When you go to the nearest phonebox to try to commit suicide.
ShepherdofShark

Space Pope
****
« Reply #222 on: 06-04-2008 15:14 »

And you've also started calling phoneboxes "street corner telephone parlours".
seattlejohn01

Space Pope
****
« Reply #223 on: 06-04-2008 15:31 »

When you drink some red wine, and your first thought is "I wonder if it's made from rats".
Wooden Bender

Poppler
*
« Reply #224 on: 06-04-2008 19:39 »

When all of your buttons retaliate.

When you know the Achilles heal of the Ronco design is it's structural resonance frequency.
seattlejohn01

Space Pope
****
« Reply #225 on: 06-04-2008 20:21 »

When you buy a pie from the supermarket, and you check the label to make sure it's ingredients don't list "things...swarms of things".
Seymour_My_Hero

Professor
*
« Reply #226 on: 06-04-2008 21:00 »

When you go to a baseball game and ask they guy next to you why the ball isn't on a rubber string
Frisco17

DOOP Secretary
*
« Reply #227 on: 06-04-2008 21:34 »

If you've ever screamed "MUITIBALL!" for any reason what so ever.
Seymour_My_Hero

Professor
*
« Reply #228 on: 06-04-2008 21:37 »

If you order a pizza and say your name is I.C. Wiener
seattlejohn01

Space Pope
****
« Reply #229 on: 06-04-2008 22:16 »

When you go to a restaurant with friends, and say "The Feast of a Thousand Hams Can Now Begin" when the food arrives.
Seymour_My_Hero

Professor
*
« Reply #230 on: 06-04-2008 23:06 »

When you ask someone how to go to the bathroom...in binary.
seattlejohn01

Space Pope
****
« Reply #231 on: 06-04-2008 23:58 »

When you drop a drink on the floor, and wait to see if the floor dissolves...
Anarchy_Balsac
Bending Unit
***
« Reply #232 on: 06-05-2008 13:15 »

You think women dig 50 year old bald men.
ShepherdofShark

Space Pope
****
« Reply #233 on: 06-05-2008 13:36 »

You actually enjoy updating the list on the A-Z topic. (How sad can you get?)
seattlejohn01

Space Pope
****
« Reply #234 on: 06-05-2008 14:28 »

You start refering to all seafood as "ya filthy crab".
ShepherdofShark

Space Pope
****
« Reply #235 on: 06-05-2008 14:40 »

You go to see your GP and cant help blurting out "You're a crazy penniless lobster doctor; no part of you should be a comedian."
boasel

Professor
*
« Reply #236 on: 06-05-2008 14:47 »

When you go to a jeweler and put on all the expensive rings and say "what! I asked for rich man stuff, not shiny pebbels, I bid you a due"
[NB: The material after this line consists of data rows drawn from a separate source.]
Fixpoint run_pool `{Env} (sched : list nat) (c : list (thread baseE unit) * world)
    : option (list (thread baseE unit) * world) :=
  match sched with
  | [] => Some c
  | i :: sched' => match step_at i (fst c) (snd c) with Some c1 => run_pool sched' c1 | None => None end
  end.

Lemma step_at_sound `{Env} i ts w l c :
  step_at i ts w = Some c ->
  pool_step base_handle enabled (l ++ ts, w) (l ++ fst c, snd c).
Proof.
  revert i l c. induction ts as [|t ts IH]; intros [|i] l c; simpl; try done.
  - destruct t as [[|B e k|]|]; try done. destruct (enabledb _ e w) eqn:E; [|done].
    intros [= <-]. apply pool_call. by apply enabledb_enabled.
  - destruct (step_at i ts w) as [[ts1 w1]|] eqn:E; [|by destruct t as [[]|]].
    intros Hc. assert (c = (t :: ts1, w1)) as -> by (destruct t as [[]|]; congruence).
    pose proof (IH i (l ++ [t]) (ts1, w1) E) as Hs. cbn [fst snd] in *.
    by rewrite <-!app_assoc in Hs.
Qed.

Lemma run_pool_sound `{Env} sched c c' :
  run_pool sched c = Some c' -> rtc (pool_step base_handle enabled) c c'.
Proof.
  revert c. induction sched as [|i sched IH]; intros [ts w]; simpl; [by intros [= <-]|].
  destruct (step_at i ts w) as [[ts1 w1]|] eqn:E; [|done]. intros Hr.
  eapply rtc_l; [|by apply IH]. by apply (step_at_sound i ts w [] (ts1, w1)).
Qed.

(** The reader takes the lock and looks up its piece between the two writers;
    the second writer is still waiting. *)
Definition race : list (thread baseE unit) * world :=
  default (start_pool racing, piece_world)
    (run_pool [0; 0; 0; 0; 1; 1; 1; 2; 2; 2; 2; 3; 3]%nat (start_pool racing, piece_world)).

Lemma race_runs : rtc (pool_step base_handle enabled) (start_pool racing, piece_world) (fst race, snd race).
Proof.
  apply (run_pool_sound [0; 0; 0; 0; 1; 1; 1; 2; 2; 2; 2; 3; 3]%nat). vm_compute. reflexivity.
Qed.

Lemma cache_never_disagrees_witness :
  (w_mu (snd race) <> Locked -> agrees (snd race)) /\
  (forall l pk k r, fst race = l ++ Running (Vis (CacheLookup pk) k) :: r -> agrees (snd race)).
Proof.
  apply (@cache_never_disagrees env0 racing piece_world (fst race) (snd race));
    [reflexivity|apply agrees_piece_world|apply race_runs].
Defined.

Lemma no_deadlock_witness :
  Forall finished (fst race) \/ exists c, pool_step base_handle enabled (fst race, snd race) c.
Proof.
  apply (@no_deadlock env0 racing piece_world (fst race) (snd race));
    [reflexivity|apply agrees_piece_world|apply race_runs].
Defined.

Lemma Load_mirrors_table_witness :
  w_db (snd (run base_handle pieces.Load piece_world)) = w_db piece_world /\
  match fst (run base_handle pieces.Load piece_world) with
  | Val (Ok _) => Forall canonical_key (map_to_list (sqlite.piece_completion (w_db piece_world))).*1 ->
      mirrors (sqlite.piece_completion (w_db piece_world))
        (w_cache (snd (run base_handle pieces.Load piece_world)))
  | Val (Err _) => w_cache (snd (run base_handle pieces.Load piece_world)) = w_cache piece_world
  | Panicked _ => False
  end /\
  (sc_sql (w_sched piece_world) = [] ->
   Forall canonical_key (map_to_list (sqlite.piece_completion (w_db piece_world))).*1 ->
   fst (run base_handle pieces.Load piece_world) = Val (Ok tt)) /\
  (Exists (fun x => is_ok (infohash.FromHexString (sqlite.p_info_hash x)) = false)
     (sqlite.query_pieces (w_db piece_world)) ->
   fst (run base_handle pieces.Load piece_world) <> Val (Ok tt)).
Proof. apply (@Load_mirrors_table env0 piece_world). apply surjective_pairing. Defined.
Zoidberg is legendary haha
seattlejohn01

Space Pope
****
« Reply #237 on: 06-05-2008 15:37 »

When you're shocked, you say something like "Holy Llama of the Bahamas".
ShepherdofShark

Space Pope
****
« Reply #238 on: 06-05-2008 15:47 »

When you declare yourself to be "a genius" at every little idea you have.
seattlejohn01

Space Pope
****
« Reply #239 on: 06-05-2008 15:56 »

When you walk around singing "Bender is Great, Bender is Great", substituting your own name for Bender.